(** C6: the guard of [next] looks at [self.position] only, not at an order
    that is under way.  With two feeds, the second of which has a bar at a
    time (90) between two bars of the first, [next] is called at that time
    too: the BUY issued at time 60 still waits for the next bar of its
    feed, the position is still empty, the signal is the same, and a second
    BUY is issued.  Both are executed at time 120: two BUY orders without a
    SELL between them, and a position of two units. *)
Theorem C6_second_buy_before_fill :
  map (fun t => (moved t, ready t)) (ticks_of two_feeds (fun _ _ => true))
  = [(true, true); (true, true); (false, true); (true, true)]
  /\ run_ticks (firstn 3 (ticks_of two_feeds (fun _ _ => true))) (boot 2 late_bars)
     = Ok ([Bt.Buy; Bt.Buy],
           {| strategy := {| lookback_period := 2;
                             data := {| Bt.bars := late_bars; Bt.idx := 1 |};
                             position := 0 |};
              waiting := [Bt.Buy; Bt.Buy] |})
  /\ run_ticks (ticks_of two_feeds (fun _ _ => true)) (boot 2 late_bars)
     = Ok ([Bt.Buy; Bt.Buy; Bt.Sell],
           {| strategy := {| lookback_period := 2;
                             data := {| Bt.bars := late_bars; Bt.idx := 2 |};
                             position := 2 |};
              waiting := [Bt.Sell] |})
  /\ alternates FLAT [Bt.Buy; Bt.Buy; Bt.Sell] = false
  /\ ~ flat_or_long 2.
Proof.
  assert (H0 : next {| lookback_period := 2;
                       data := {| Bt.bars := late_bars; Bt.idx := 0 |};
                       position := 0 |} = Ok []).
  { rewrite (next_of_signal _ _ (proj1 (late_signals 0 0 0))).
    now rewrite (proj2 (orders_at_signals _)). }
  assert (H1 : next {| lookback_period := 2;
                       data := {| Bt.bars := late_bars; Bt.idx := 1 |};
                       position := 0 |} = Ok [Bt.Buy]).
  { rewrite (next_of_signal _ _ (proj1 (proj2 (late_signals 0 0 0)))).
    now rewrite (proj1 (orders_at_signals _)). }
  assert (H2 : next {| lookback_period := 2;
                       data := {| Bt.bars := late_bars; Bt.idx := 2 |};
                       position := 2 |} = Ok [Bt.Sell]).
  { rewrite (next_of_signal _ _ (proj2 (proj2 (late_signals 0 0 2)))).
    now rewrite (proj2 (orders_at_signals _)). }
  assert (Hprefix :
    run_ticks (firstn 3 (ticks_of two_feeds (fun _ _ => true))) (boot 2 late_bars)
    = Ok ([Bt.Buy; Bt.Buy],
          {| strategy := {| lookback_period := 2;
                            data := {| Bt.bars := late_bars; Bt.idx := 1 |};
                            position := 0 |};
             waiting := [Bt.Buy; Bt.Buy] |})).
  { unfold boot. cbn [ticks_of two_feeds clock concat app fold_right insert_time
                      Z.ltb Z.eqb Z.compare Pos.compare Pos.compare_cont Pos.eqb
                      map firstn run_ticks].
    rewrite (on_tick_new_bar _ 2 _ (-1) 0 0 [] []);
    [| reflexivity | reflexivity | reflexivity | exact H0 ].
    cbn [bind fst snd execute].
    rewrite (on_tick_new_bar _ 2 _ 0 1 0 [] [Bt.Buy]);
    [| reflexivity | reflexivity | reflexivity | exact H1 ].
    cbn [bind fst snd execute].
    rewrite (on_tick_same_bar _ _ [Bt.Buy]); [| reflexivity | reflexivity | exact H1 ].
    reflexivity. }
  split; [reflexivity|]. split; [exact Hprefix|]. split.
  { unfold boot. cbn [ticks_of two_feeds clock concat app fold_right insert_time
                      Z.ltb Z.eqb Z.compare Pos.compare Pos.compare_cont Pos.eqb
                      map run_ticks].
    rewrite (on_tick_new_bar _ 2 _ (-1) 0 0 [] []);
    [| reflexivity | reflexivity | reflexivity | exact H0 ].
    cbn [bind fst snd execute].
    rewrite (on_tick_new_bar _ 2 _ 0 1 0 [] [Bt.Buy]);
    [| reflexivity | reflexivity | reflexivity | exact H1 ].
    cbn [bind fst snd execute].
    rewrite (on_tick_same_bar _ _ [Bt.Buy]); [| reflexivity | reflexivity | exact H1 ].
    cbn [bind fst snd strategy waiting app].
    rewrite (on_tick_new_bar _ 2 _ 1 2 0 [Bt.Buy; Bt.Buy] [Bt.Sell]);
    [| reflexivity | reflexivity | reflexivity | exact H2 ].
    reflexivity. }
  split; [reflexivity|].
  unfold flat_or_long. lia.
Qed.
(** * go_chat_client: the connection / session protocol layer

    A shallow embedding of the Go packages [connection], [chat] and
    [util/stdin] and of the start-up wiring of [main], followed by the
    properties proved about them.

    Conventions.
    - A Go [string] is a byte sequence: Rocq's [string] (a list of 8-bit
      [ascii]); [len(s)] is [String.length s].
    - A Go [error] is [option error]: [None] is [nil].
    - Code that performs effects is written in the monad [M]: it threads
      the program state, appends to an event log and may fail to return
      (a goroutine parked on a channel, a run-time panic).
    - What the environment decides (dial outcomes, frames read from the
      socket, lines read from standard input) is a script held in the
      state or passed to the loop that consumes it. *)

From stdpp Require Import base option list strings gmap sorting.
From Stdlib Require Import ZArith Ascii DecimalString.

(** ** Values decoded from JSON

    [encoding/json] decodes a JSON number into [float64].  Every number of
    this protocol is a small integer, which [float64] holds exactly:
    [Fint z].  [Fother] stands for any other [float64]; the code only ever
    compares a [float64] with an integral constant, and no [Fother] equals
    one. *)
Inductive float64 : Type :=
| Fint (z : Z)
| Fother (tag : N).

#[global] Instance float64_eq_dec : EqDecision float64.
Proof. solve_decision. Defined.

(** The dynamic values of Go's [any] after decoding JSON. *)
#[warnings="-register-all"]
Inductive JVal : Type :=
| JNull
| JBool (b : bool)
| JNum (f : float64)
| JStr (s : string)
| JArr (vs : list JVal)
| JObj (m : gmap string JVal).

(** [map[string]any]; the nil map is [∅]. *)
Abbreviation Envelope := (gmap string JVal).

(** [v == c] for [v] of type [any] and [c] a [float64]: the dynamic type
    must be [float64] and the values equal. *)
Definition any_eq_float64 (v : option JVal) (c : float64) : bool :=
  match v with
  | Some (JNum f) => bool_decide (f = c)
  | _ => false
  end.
__________________________________________________
* **EXERCISE DETAILS**
Print the material above verbatim, first line through the line containing "time (90) between", both included.

* **ANSWER TO THE PROBLEM**
(** C6: the guard of [next] looks at [self.position] only, not at an order
    that is under way.  With two feeds, the second of which has a bar at a
    time (90) between two bars of the first, [next] is called at that time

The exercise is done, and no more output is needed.